Shanahan is waiting for me when I arrive at the airport. He is wearing Dockers, a short-sleeved shirt, and aviator-frame glasses. His hair lies neatly on either side of a perfectly straight part. It could almost be a toupee, but isn't. He is polite, composed, and immediately likable. He reminds me of my pharmacist Mike.

He isn't at all what I'd had in mind. I had imagined someone gruff, morgue-hardened, prone to expletives. I had planned to do my interview in the field, in the aftermath of a crash. I pictured the two of us in a makeshift morgue in some small-town dance hall or high-school gym, he in his stained lab coat, me with my notepad. This was before I realized that Shanahan himself does not do the autopsies for the crashes he investigates. These are done by teams of medical examiners from nearby county morgues. Though he goes to the site and will often examine bodies for one reason or another, Shanahan works mostly with the autopsy reports, correlating these with the flight's seating chart to identify clusters of telltale injuries. He explained that visiting him at work on a crash site might have required a wait of several years, for the cause of most crashes isn't a mystery, and thus input from the cadavers isn't often called for.

When I tell him I was disappointed over not being able to report from the scene of a crash, Shanahan hands me a book called
Aerospace Pathology
, which, he assures me, contains photographs of the sorts of things I might have seen. I open the volume to a section on "body plotting." Among line sketches of downed plane pieces, small black dots are scattered. Leader lines spoke away from the dots to their labels: "brown leather shoes,"

"copilot," "piece of spine," "stewardess." By the time I get to the chapter that describes Shanahan's work—"Patterns of Injury in Fatal Aircraft Accidents," wherein photo captions remind investigators to keep in mind things like "intense heat may produce intracranial steam resulting in blowout of the cranial vault, simulating injuries from impact"—it has become clear to me that labeled black dots are as up-close-and-personal as I wish to get to the human wreckage of a plane crash.
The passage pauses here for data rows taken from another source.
Lemma incore_scan_covers_the_reservation_witness :
  exists calls pages,
    incore_windows (fun _ _ => MincoreFails) (2 ^ 25 + 4096)
    = Some (calls, pages) /\
    tiles 0 calls (2 ^ 25 + 4096).
Proof.
  apply (incore_scan_covers_the_reservation (fun _ _ => MincoreFails)). lia.
Defined.

(** X12. Whatever [mincore] answers, the number of bytes reported as
    wasted is a whole number of pages between 0 and
    [wastebin_max_size]. *)
Theorem incore_report_is_bounded
    (mincore : Z -> Z -> mincore_result) (max_size : Z)
    (calls : list (Z * Z)) (pages : Z) :
  0 <= max_size ->
  incore_windows mincore max_size = Some (calls, pages) ->
  0 <= now_wasting pages <= max_size /\ now_wasting pages mod 4096 = 0.
Proof.
  intros Hmax H. unfold incore_windows in H.
  destruct (incore_scan_covers mincore max_size
              (S (S (Z.to_nat (max_size / incore_step)))) 0 0 Hmax)
    as (calls' & pages' & Hscan & _ & Hpages).
  { rewrite Z.sub_0_r. lia. }
  rewrite Hscan in H. injection H as _ <-.
  rewrite Z.sub_0_r in Hpages. unfold now_wasting.
  rewrite Z.shiftl_mul_pow2 by lia. change (2 ^ 12) with 4096.
  pose proof (Z.mul_div_le max_size 4096 ltac:(lia)).
  split; [nia | apply Z.mod_mul; lia].
Qed.

Lemma incore_report_is_bounded_witness :
  0 <= now_wasting 2 <= 3 * 4096 /\ now_wasting 2 mod 4096 = 0.
Proof.
  apply (incore_report_is_bounded
           (fun _ _ => MincoreVec [1; 0; 1]) (3 * 4096) [(0, 3 * 4096)] 2);
    [lia | reflexivity].
Defined.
In the case of TWA Flight 800, Shanahan was on the trail of a bomb. He was analyzing the victims' injuries for evidence of an explosion in the cabin. If he found it, he would then try to pinpoint where on the plane the bomb had been. He takes a thick folder from a file cabinet drawer and pulls out his team's report. Here is the chaos and gore of a major passenger airline crash quantified and outlined, with figures and charts and bar graphs, transformed from horror into something that can be discussed over coffee in a National Transportation Safety Board morning meeting. "4.19: Injury Predominance Right vs. Left with Floating Victims,

" "4.28: Mid-Shaft Femur Fractures and Forward Horizontal Seat Frame Damage." I ask Shanahan whether the statistics and the dispassionate prose helped him maintain what I imagine to be a necessary emotional remove from the human tragedy behind the inquiry. He looks down at his hands, which rest, fingers interlinked, on the Flight 800 folder.

"Maureen will tell you I coped variably with Flight 800. It was emotionally very traumatic, particularly with the number of teenagers on board. A high school French club going to Paris. Young couples. We were all pretty grim." Shanahan says this isn't typical of the mood behind the scenes at a crash site. "You want a very superficial involvement, so jokes and lightheartedness tend to be fairly common. Not this time."

For Shanahan, the hardest thing about Flight 800 was that most of the bodies were relatively whole. "Intactness bothers me much more than the lack of it," he says. The sorts of things most of us can't imagine seeing or coping with—severed hands, legs, scraps of flesh—Shanahan is more comfortable with. "That way, it's just tissue. You can put yourself in that frame of mind and get on with your job." It's gory, but not sad. Gore you get used to. Shattered lives you don't. Shanahan does what the pathologists do. "They focus on the parts, not the person. During the autopsy, they'll be describing the eyes, then the mouth. You don't stand back and say, 'This is a person who is the father of four.' It's the only way you can emotionally survive."